Problem details:
When the string "transformLat" is part of a line below, that line should be copied.

Source data:
§
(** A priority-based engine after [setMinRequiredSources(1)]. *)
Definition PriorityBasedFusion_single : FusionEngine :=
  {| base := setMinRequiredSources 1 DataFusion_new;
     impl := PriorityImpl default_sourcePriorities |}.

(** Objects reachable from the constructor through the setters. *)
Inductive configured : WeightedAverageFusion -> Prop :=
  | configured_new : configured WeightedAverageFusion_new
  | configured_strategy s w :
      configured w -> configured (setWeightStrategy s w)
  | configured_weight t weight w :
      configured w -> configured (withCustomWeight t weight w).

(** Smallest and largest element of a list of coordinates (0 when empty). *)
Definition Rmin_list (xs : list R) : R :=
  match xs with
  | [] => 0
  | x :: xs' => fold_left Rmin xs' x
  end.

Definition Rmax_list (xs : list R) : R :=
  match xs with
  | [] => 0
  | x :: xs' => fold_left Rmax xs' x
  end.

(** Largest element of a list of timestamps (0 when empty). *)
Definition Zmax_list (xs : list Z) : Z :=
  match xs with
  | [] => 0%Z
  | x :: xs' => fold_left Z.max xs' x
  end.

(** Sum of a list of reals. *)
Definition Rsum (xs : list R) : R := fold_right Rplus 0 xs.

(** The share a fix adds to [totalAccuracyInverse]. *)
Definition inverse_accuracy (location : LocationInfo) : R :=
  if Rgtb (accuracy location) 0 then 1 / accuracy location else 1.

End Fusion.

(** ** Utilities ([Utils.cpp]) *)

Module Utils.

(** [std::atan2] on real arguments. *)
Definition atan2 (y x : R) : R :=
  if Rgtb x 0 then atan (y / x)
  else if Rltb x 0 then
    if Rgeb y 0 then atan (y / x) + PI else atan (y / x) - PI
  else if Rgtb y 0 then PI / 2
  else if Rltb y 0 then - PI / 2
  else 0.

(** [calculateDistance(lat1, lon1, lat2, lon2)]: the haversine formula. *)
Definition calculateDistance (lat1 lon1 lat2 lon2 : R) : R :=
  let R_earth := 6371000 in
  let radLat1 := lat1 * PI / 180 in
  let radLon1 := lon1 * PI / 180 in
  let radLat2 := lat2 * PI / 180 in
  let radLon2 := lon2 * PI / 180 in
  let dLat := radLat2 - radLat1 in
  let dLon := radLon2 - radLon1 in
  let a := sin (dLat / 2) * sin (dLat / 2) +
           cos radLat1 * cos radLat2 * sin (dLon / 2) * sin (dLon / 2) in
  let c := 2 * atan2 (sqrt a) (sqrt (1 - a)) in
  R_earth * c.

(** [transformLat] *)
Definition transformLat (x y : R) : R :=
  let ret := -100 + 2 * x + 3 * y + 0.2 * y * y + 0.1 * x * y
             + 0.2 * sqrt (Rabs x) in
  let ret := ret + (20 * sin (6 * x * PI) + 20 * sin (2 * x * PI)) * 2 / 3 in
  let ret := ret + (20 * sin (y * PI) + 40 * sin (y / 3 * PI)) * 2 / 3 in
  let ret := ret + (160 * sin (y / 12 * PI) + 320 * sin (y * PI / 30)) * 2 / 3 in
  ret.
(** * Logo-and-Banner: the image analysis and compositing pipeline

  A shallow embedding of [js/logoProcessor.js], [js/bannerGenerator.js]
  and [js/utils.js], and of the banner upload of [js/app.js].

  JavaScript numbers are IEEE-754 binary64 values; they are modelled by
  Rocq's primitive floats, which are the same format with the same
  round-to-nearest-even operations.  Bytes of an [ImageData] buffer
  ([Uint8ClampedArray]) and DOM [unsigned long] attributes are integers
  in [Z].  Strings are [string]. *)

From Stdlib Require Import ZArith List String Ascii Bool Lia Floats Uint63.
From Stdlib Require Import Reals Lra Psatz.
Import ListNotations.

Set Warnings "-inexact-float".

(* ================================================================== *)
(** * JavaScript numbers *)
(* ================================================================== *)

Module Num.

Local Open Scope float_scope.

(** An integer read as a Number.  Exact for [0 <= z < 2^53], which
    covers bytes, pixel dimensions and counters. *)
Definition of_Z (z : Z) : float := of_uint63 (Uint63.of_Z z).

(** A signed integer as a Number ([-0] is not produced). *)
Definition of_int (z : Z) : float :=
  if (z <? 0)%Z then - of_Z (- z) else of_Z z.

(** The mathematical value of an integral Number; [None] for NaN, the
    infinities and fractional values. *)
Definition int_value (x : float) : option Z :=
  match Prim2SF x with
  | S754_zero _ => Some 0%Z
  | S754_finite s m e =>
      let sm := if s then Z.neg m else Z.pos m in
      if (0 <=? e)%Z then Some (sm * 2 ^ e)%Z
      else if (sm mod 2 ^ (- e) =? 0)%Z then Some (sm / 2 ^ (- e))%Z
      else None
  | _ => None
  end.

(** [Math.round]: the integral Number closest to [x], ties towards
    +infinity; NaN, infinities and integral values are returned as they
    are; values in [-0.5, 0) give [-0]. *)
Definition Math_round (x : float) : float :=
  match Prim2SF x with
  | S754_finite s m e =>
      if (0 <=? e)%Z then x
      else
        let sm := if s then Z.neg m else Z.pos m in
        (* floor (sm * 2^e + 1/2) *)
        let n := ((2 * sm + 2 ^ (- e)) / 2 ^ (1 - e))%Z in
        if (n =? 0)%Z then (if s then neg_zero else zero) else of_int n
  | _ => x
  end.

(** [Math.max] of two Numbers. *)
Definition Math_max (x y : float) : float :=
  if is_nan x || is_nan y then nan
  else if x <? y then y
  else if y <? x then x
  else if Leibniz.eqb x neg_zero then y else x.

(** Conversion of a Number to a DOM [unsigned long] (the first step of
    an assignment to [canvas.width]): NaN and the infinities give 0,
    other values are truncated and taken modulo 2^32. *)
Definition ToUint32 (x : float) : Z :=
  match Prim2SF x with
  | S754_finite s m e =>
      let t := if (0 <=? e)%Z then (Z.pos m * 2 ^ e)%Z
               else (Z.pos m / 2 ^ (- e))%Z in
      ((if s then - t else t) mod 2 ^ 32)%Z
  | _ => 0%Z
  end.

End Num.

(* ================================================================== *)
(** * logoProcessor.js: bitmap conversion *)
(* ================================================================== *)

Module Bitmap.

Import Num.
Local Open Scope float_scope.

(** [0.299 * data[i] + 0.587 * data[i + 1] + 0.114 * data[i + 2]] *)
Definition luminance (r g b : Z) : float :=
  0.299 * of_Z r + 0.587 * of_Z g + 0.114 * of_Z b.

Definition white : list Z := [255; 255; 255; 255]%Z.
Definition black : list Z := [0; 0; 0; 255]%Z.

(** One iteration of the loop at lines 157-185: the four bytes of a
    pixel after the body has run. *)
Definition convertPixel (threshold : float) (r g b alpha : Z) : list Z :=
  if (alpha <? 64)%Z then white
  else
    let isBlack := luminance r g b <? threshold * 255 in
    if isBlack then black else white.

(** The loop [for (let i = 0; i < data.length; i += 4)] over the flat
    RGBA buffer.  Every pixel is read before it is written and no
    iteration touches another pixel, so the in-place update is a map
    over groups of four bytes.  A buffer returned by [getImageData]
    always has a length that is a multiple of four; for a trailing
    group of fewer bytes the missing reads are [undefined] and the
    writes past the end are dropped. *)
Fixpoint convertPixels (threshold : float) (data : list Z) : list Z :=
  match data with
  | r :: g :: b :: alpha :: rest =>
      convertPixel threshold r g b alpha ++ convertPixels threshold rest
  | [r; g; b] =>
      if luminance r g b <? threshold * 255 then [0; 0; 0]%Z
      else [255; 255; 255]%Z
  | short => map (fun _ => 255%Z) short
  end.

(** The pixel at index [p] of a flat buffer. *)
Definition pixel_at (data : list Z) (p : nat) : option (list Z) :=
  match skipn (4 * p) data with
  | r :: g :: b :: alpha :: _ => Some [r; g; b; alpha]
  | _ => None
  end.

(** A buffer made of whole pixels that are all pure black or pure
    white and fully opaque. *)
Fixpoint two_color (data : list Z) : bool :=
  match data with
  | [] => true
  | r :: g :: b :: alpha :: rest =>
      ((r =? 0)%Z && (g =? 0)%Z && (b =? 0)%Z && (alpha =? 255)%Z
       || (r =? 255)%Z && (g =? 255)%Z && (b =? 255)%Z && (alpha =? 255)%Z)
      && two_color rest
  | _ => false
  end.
§
Answer to this exercise:
(** [transformLat] *)
Definition transformLat (x y : R) : R :=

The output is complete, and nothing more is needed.